Of course, making the transition to renewable energy will not be simple. Environmental issues must be addressed, including the effects of large-array solar facilities on endangered species such as the desert tortoise. Companies also complain, with some legitimacy, that as empty as the southwest deserts seem, the patchwork of federal and private land ownership in that region complicates the resolution of land-use issues. “There’s a challenging permitting process” in the California desert, said Steve Kline, a vice president at Pacific Gas & Electric Co., deftly sidestepping the public relations hurdles that even a solar-centric PG&E will still have to face in the aftermath of the Erin Brockovich debacle.
Finally there are lingering technological challenges. Solar thermal capture systems are virtually 100 percent efficient already, but construction costs need to be lowered considerably. Photovoltaics must become more efficient and cost effective—and are expected to do so in double-digit leaps over the next few years as better physics and chemistry are brought on line, especially through nanotechnology. Energy storage must be improved, since sunlight is obviously no way to power a city at night. But studies show that energy demand actually tracks peak sunlight times quite closely, so being able to store captured energy for just an hour or two would go most of the way to allowing full reliance on sunlight.
Finally, the nation’s infrastructure of transmission lines needs to be upgraded, through a creative pubic-private partnership, to carry energy cheaply and efficiently from the places where sun and wind are most prevalent to regions that are lacking.
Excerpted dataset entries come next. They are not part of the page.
(* ===== verification/Wake.v ===== *)
(** * Wakes: what a session waits for

    [legacy/prime/user-history/src/wakes.ts], the wake, its file format and what is read from a list of wakes, and
    [apps/chat/server/wakes.ts], which names a thread's conversation as a wake's session and arms wakes.

    Times are the numbers of the file, rationals; [now] is a whole number of milliseconds.  A file's value is the JSON
    tree [JSON.parse] gives.  The daemon's list (children and parents of a session) is an argument. *)

From S2P Require Import Prelude Json.
From Stdlib Require Import QArith.QArith_base QArith.Qround QArith.Qminmax.
#[local] Open Scope string_scope.
#[local] Open Scope list_scope.
#[local] Open Scope Z_scope.
(** ** A group *)

Definition run_of (items : list (string * Wake)) (run : Z) : option (option string) :=
  (fun x => match w_on x.2 with OnRun _ repo _ => repo | _ => None end) <$> List.find (fun x => bool_decide (is_run (w_on x.2) = Some run)) items.
Fixpoint read_all (runs : list Z) (items : list (string * Wake)) (now : Z) (w : World) : list (Z * nat) * World :=
  match runs with
  | [] => ([], w)
  | run :: runs =>
      let '(id, w) := read run (default None (run_of items run)) now w in
      let '(rest, w) := read_all runs items now w in ((run, id) :: rest, w)
  end.
Definition start_group (now : Z) (items : list (string * Wake)) (w : World) : World :=
  let '(ids, w) := read_all (unique (omap (fun x => is_run (w_on x.2)) items)) items now w in
  with_groups (fun gs => gs ++ [mkGroup (next w) now items (GReads ids)]) (bump w).

(** [states.get(run) ?? null]. *)
Definition state_of (ids : list (Z * nat)) (run : Z) (w : World) : option RunState := OMap.get run ids ≫= fun id => default None (OMap.get id (results w)).
(** A run wake's state when it is due. *)
Definition due_state (wake : Wake) (run : Z) (wanted : option Z) (state : option RunState) (now : Z) (w : World) : option RunState :=
  let read_as := match state with
                 | Some (Done _ reached _ _ _ _) => if (default 1 reached <? default 1 wanted) && negb (rerunMissed wake state now) then None else state
                 | _ => None
                 end in
  match OMap.get run (failing (wakes w)) with
  | Some (since, error) => if UNREADABLE_MS <=? now - since then Some (Unread error) else read_as
  | None => read_as
  end.
Definition past (now : Z) (t : Q) : bool := Qle_bool t (inject_Z now).

Definition max_since (due : list Due) : Q :=
  match due with [] => inject_Z 0 | d :: due => fold_left (fun m e => Qmax m (w_since (d_wake e))) due (w_since (d_wake d)) end.

Section Ticker.
Context `{WakeClock}.
(* ===== verification/WakeTickSpec.v ===== *)
(** * What the wake ticker guarantees

    Invariants of every run of the ticker of WakeTick.v: what a read under way stands for ([Reads]), which group holds a file
    ([Held]), and why a message says a wake is due ([justified]); then the theorems. *)

From S2P Require Import Prelude Json Wake WakeTick.
From Stdlib Require Import QArith.QArith_base.
#[local] Open Scope string_scope.
#[local] Open Scope list_scope.
#[local] Open Scope Z_scope.

(** ** Why a wake is due *)

Definition finished (wake : Wake) (wanted : option Z) (state : RunState) (now : Z) : Prop :=
  match state with Done _ reached _ _ _ _ => default 1 wanted <= default 1 reached \/ rerunMissed wake (Some state) now = true | _ => False end.
(** A time wake: its time came.  A check wake: its command, run in this pass, exited 0, or its deadline came.  A run wake: a read of its
    run said that the wanted attempt finished, or that its rerun never began, or one UNREADABLE_MS before failed with the
    error the message quotes. *)
Definition justified (w : World) (now : Z) (d : Due) : Prop :=
  match w_on (d_wake d) with
  | OnTime t => past now t = true
  | OnCheck _ _ t => past now t = true \/ exists r, d_check d = Some r /\ ok r = true /\ (d_file d, d_wake d, now, r) ∈ check_runs w
  | OnRun run _ wanted =>
      exists state, d_state d = Some state
      /\ ((exists t, (run, t, state) ∈ run_reads w) /\ finished (d_wake d) wanted state now
          \/ exists since error, state = Unread error /\ UNREADABLE_MS <= now - since /\ (run, since, state) ∈ run_reads w)
  end.
(** What happened stays. *)
Record grows (w w' : World) : Prop := {
  gr_reads : forall x, x ∈ run_reads w -> x ∈ run_reads w';
  gr_checks : forall x, x ∈ check_runs w -> x ∈ check_runs w';
  gr_taken : forall m, m ∈ taken w -> m ∈ taken w' }.
#[export] Instance grows_refl : Reflexive grows.
Proof. by constructor. Qed.
#[export] Instance grows_trans : Transitive grows.
Proof. intros a b c [] []. constructor; auto. Qed.
Lemma justified_grows w w' now d : grows w w' -> justified w now d -> justified w' now d.
Proof. intros [Hr Hc _]. unfold justified. destruct (w_on (d_wake d)); [|done|]; naive_solver. Qed.

(** ** Reads of runs *)

Lemma get_cons {K V} `{EqDecision K} (k k' : K) (v : V) m : OMap.get k ((k', v) :: m) = if decide (k = k') then Some v else OMap.get k m.
Proof. done. Qed.

(** The promise [id] is a read of [run]: under way, or settled with a state that was read. *)
Definition read_of (w : World) (run : Z) (id : nat) : Prop :=
  (exists l, l ∈ looks w /\ l_id l = id /\ l_run l = run)
  \/ exists r, OMap.get id (results w) = Some r /\ forall state, r = Some state -> exists t, (run, t, state) ∈ run_reads w.
Record Reads (w : World) : Prop := {
  rd_next : forall l, l ∈ looks w -> (l_id l < next w)%nat;
  rd_done : forall id r, OMap.get id (results w) = Some r -> (id < next w)%nat;
  rd_nodup : NoDup (map l_id (looks w));
  rd_apart : forall l, l ∈ looks w -> OMap.get (l_id l) (results w) = None;
  rd_value : forall l state, l ∈ looks w -> l_phase l = LReturns (Some state) -> (l_run l, l_now l, state) ∈ run_reads w;
  rd_shared : forall run id, OMap.get run (reading (wakes w)) = Some id -> exists l, l ∈ looks w /\ l_id l = id /\ l_run l = run;
  rd_failing : forall run since error, OMap.get run (failing (wakes w)) = Some (since, error) -> (run, since, Unread error) ∈ run_reads w }.
(** Nothing but the reads changes, and a read stays one. *)
Record only_reads (w w' : World) : Prop := {
  or_dir : dir w' = dir w;
  or_groups : groups w' = groups w;
  or_passes : passes w' = passes w;
  or_taken : taken w' = taken w;
  or_checks : check_runs w' = check_runs w;
  or_handling : handling (wakes w') = handling (wakes w);
  or_next : (next w <= next w')%nat;
  or_reads : forall x, x ∈ run_reads w -> x ∈ run_reads w';
  or_read : forall run id, read_of w run id -> read_of w' run id }.
#[export] Instance only_reads_refl : Reflexive only_reads.
Proof. constructor; auto. Qed.
#[export] Instance only_reads_trans : Transitive only_reads.
Proof. intros a b c [] []. constructor; try congruence; try lia; auto. Qed.
Lemma only_reads_grows w w' : only_reads w w' -> grows w w'.
Proof. intros H. constructor; [apply (or_reads _ _ H)|intros x; by rewrite (or_checks _ _ H)|intros x; by rewrite (or_taken _ _ H)]. Qed.
Lemma sctui_init_outcome (p : ptr) (st : world) :
  global_sctui st = NULL ->
  ends (sctui_init P p) st (fun o =>
    if (ioctl_ret st =? -1) || (fst (ioctl_ws st) =? 0)
    then
      if p =? NULL
      then exists st',
             o = Abort st' /\ init_touched P p st st' /\
             out st' = out st ++ [ESC_OPEN_ALT_SCREEN] /\
             err st' = err st /\
             tty st' = raw_termios P (tty st)
      else exists st',
             o = Exit 1 st' /\ init_touched P p st st' /\
             out st' = out st ++ [ESC_OPEN_ALT_SCREEN; ESC_CLOSE_ALT_SCREEN] /\
             err st' = err st ++ msg_winsize /\
             tty st' = tty st
    else
      match next_alloc st with
      | None =>
          exists st',
            o = Exit 1 st' /\ init_touched P p st st' /\
            init_window p st st' /\
            out st' = out st ++ [ESC_OPEN_ALT_SCREEN] /\
            err st' = err st ++ msg_calloc
      | Some m =>
          exists st',
            o = Ret tt st' /\ init_touched P p st st' /\
            init_window p st st' /\
            out st' = out st ++ [ESC_OPEN_ALT_SCREEN; ESC_CLEAR_SCREEN] /\
            err st' = err st /\
            buf_size (heap st' p) = BUFSIZ P /\
            buf_used (heap st' p) = 0 /\
            (forall j, 0 <= j < BUFSIZ P -> buf (heap st' p) j = NUL) /\
            (forall j, j < 0 \/ BUFSIZ P <= j -> buf (heap st' p) j = m j)
      end).
Proof.
  intros Hnull. unfold sctui_init, init_touched, init_window.
  fwd_pure. rewrite Hnull. cbn [negb Z.eqb NULL].
  fwd_pure.
  fwd_pure.
  fwd_assign p.
  fwd_pure.
  do 7 fwd_assign p.
  fwd_pure. norm_world. rewrite Hat0.
  cbn [cur orig set_cur set_orig].
  fwd_pure. fwd_pure.
  apply ends_bind. unfold sctui_get_win.
  fwd_pure. norm_world.
  destruct (ioctl_ws st) as [ws_col ws_row]. cbv beta iota. cbn [fst snd].
  destruct ((ioctl_ret st =? -1) || (ws_col =? 0)) eqn:Ec.
  - apply ends_bind. cbv beta iota. apply ends_bind. unfold sctui_fini.
    fwd_pure. norm_world.
    destruct (p =? NULL) eqn:Ep; cbn [negb].
    + unfold ends, bind, assert.
      eexists. split; [reflexivity|].
      repeat split; close_facts p.
    + fwd_pure. fwd_pure. fwd_pure. norm_world. rewrite Hat0.
      cbn [orig set_cur set_orig].
      eapply ends_pure; [reflexivity|]. cbv beta iota.
      unfold _sctui_die. fwd_pure.
      unfold ends, exit.
      eexists. split; [reflexivity|].
      repeat split; close_facts p.
      norm_world. now rewrite <- app_assoc.
  - apply ends_bind. cbv beta iota.
    eapply ends_pure; [reflexivity|]. cbv beta iota.
    apply Bool.orb_false_iff in Ec. destruct Ec as [_ Ecol]. rewrite Ecol.
    cbn [negb].
    fwd_assign p. fwd_assign_last p.
    fwd_assign p. fwd_assign p.
    apply ends_bind. unfold _sctui_ecalloc.
    fwd_pure. norm_world.
    destruct (next_alloc st) as [m|].
    + eapply ends_pure; [reflexivity|]. cbv beta iota.
      do 3 fwd_assign p.
      eapply ends_pure; [reflexivity|].
      eexists. split; [reflexivity|].
      repeat split; close_facts p.
      * destruct (ws_row =? 0); reflexivity.
      * norm_world. now rewrite <- app_assoc.
      * intros j Hj. close_facts p.
        destruct (Z.leb_spec 0 j); [|lia].
        destruct (Z.ltb_spec j (BUFSIZ P * 1)); [reflexivity|lia].
      * intros j Hj. close_facts p.
        destruct (Z.leb_spec 0 j); destruct (Z.ltb_spec j (BUFSIZ P * 1));
          cbn [andb]; try reflexivity; lia.
    + unfold _sctui_die. fwd_pure.
      unfold ends, exit.
      eexists. split; [reflexivity|].
      repeat split; close_facts p.
      destruct (ws_row =? 0); reflexivity.
Qed.
End InitRun.

(** ** Setting up and leaving a session *)

Lemma sctui_init_success (P : platform) (p : ptr) (st : world) (m : mem) :
  global_sctui st = NULL ->
  ioctl_ret st <> -1 ->
  fst (ioctl_ws st) <> 0 ->
  next_alloc st = Some m ->
  exists st',
    sctui_init P p st = Ret tt st' /\
    init_touched P p st st' /\
    init_window p st st' /\
    out st' = out st ++ [ESC_OPEN_ALT_SCREEN; ESC_CLEAR_SCREEN] /\
    err st' = err st /\
    buf_size (heap st' p) = BUFSIZ P /\
    buf_used (heap st' p) = 0 /\
    (forall j, 0 <= j < BUFSIZ P -> buf (heap st' p) j = NUL) /\
    (forall j, j < 0 \/ BUFSIZ P <= j -> buf (heap st' p) j = m j).
Proof.
  intros Hnull Hret Hcol Hmem.
  pose proof (sctui_init_outcome P p st Hnull) as H. unfold ends in H.
  apply Z.eqb_neq in Hret, Hcol. rewrite Hret, Hcol, Hmem in H. cbn [orb] in H.
  destruct H as (st' & Hrun & H). exists st'. now split.
Qed.

(** X3. Without a session in place, with a window-size query that
    succeeds with a column count other than zero and with memory for the
    buffer, [sctui_init] returns.  It has saved the terminal attributes it
    found in [orig], made the session the global one, entered the alternate
    screen and then cleared it (two writes), stored the reported size (24
    rows when none are reported), recorded the cursor at (1,1), and set up
    an empty draw buffer of [BUFSIZ] zero bytes; no other [struct sctui] is
    touched and nothing is printed on [stderr]. *)
Theorem init_sets_up_session (P : platform) (p : ptr) (st : world) (m : mem) :
  global_sctui st = NULL ->
  ioctl_ret st <> -1 ->
  fst (ioctl_ws st) <> 0 ->
  next_alloc st = Some m ->
  exists st',
    sctui_init P p st = Ret tt st' /\
    global_sctui st' = p /\
    orig (heap st' p) = tty st /\
    tty st' = cur (heap st' p) /\
    out st' = out st ++ [ESC_OPEN_ALT_SCREEN; ESC_CLEAR_SCREEN] /\
    err st' = err st /\
    w (heap st' p) = fst (ioctl_ws st) /\
    h (heap st' p)
    = (if snd (ioctl_ws st) =? 0 then 24 else snd (ioctl_ws st)) /\
    cursor_x (heap st' p) = 1 /\ cursor_y (heap st' p) = 1 /\
    buf_size (heap st' p) = BUFSIZ P /\
    buf_used (heap st' p) = 0 /\
    held st' p = [] /\
    (forall j, 0 <= j < BUFSIZ P -> buf (heap st' p) j = NUL) /\
    (forall q, q <> p -> heap st' q = heap st q).
Proof.
  intros Hnull Hret Hcol Hmem.
  destruct (sctui_init_success P p st m Hnull Hret Hcol Hmem)
    as (st' & Hrun & (Hg & Ho & _ & Hfr & _) & (Ht & Hw & Hh & Hx & Hy)
        & Hout & Herr & Hsize & Hused & Hzero & _).
  exists st'. unfold held. rewrite Hused.
  repeat split; assumption.
Qed.

Lemma init_sets_up_session_witness :
  global_sctui world0 = NULL /\
  ioctl_ret world0 <> -1 /\
  fst (ioctl_ws world0) <> 0 /\
  next_alloc world0 = Some (fun _ => "x"%byte) /\
  exists st',
    sctui_init linux_glibc 1 world0 = Ret tt st' /\
    global_sctui st' = 1 /\
    out st' = out world0 ++ [ESC_OPEN_ALT_SCREEN; ESC_CLEAR_SCREEN] /\
    w (heap st' 1) = 100 /\ h (heap st' 1) = 30.
Proof.
  assert (H1 : global_sctui world0 = NULL) by reflexivity.
  assert (H2 : ioctl_ret world0 <> -1) by (cbn; discriminate).
  assert (H3 : fst (ioctl_ws world0) <> 0) by (cbn; discriminate).
  assert (H4 : next_alloc world0 = Some (fun _ => "x"%byte)) by reflexivity.
  repeat (split; [assumption|]).
  destruct (init_sets_up_session linux_glibc 1 world0 _ H1 H2 H3 H4)
    as (st' & Hrun & Hg & _ & _ & Hout & _ & Hw & Hh & _).
  exists st'. now repeat split.
Defined.

(** The bits of the attributes [sctui_init] derives. *)
Lemma raw_termios_bits (P : platform) (t : termios) (n : Z) :
  0 <= n ->
  Z.testbit (c_iflag (raw_termios P t)) n
  = Z.testbit (c_iflag t) n
    && negb (Z.testbit (IXON P) n || Z.testbit (ICRNL P) n) /\
  Z.testbit (c_oflag (raw_termios P t)) n
  = Z.testbit (c_oflag t) n && negb (Z.testbit (OPOST P) n) /\
  Z.testbit (c_cflag (raw_termios P t)) n
  = Z.testbit (c_cflag t) n || Z.testbit (CS8 P) n /\
  Z.testbit (c_lflag (raw_termios P t)) n
  = Z.testbit (c_lflag t) n
    && negb (Z.testbit (ECHO P) n || Z.testbit (ICANON P) n
             || Z.testbit (ISIG P) n).
Proof.
  intros Hn. unfold raw_termios. cbn [c_iflag c_oflag c_cflag c_lflag].
  rewrite !Z.land_spec, !Z.lnot_spec, !Z.lor_spec by exact Hn.
  now repeat split.
Qed.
That is an interstate-highway-like project that the next president should immediately take on with Eisenhower-ish zeal.
By one estimate, the mere elimination of scattered, small but constantly occurring power interruptions caused by storms and other insults to our aging transmission lines would save something like $80 billion a year. Savings like those could offset upgrade expenses considerably. But for those looking for cold cash up front to prime the renewable energy research pump, there’s plenty of that to be had as well—in the suitcases of dough now being spent on federal tax beaks and subsidies for the oil and gas industries.
ExxonMobil Corp. on July 31 reported second quarter profits of $11.7 billion, the largest in history. Ongoing subsidies for a company as well heeled as that are about as anachronistic as a satellite that can do no more than beep.
Rick Weiss is a Senior Fellow at the Center for American Progress and Science Progress.